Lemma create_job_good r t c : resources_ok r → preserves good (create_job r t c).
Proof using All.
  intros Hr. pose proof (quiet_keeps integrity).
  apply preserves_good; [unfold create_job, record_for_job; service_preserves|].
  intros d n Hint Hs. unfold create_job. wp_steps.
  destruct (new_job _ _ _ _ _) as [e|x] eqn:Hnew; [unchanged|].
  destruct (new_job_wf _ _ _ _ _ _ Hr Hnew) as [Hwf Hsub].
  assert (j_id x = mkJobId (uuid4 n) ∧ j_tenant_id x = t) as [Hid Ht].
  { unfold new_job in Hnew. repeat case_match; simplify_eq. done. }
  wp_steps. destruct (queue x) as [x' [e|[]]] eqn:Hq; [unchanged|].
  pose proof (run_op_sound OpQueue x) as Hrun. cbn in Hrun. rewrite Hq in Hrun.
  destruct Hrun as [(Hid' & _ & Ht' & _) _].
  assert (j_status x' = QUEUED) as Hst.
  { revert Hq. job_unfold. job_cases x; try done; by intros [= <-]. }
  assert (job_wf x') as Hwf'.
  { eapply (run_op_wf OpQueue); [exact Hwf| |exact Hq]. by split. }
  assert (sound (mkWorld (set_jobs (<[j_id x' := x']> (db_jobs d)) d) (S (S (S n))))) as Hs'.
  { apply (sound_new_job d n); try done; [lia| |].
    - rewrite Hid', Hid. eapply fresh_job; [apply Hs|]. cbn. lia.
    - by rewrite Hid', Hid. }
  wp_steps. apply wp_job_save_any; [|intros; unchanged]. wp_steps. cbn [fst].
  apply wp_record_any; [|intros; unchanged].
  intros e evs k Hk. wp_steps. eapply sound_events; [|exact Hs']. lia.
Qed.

• _PROBLEM STATEMENT_
A single number is required: the count of lines in the data above that include the word "unchanged".

• _RESPONSE TO THIS EXERCISE_
4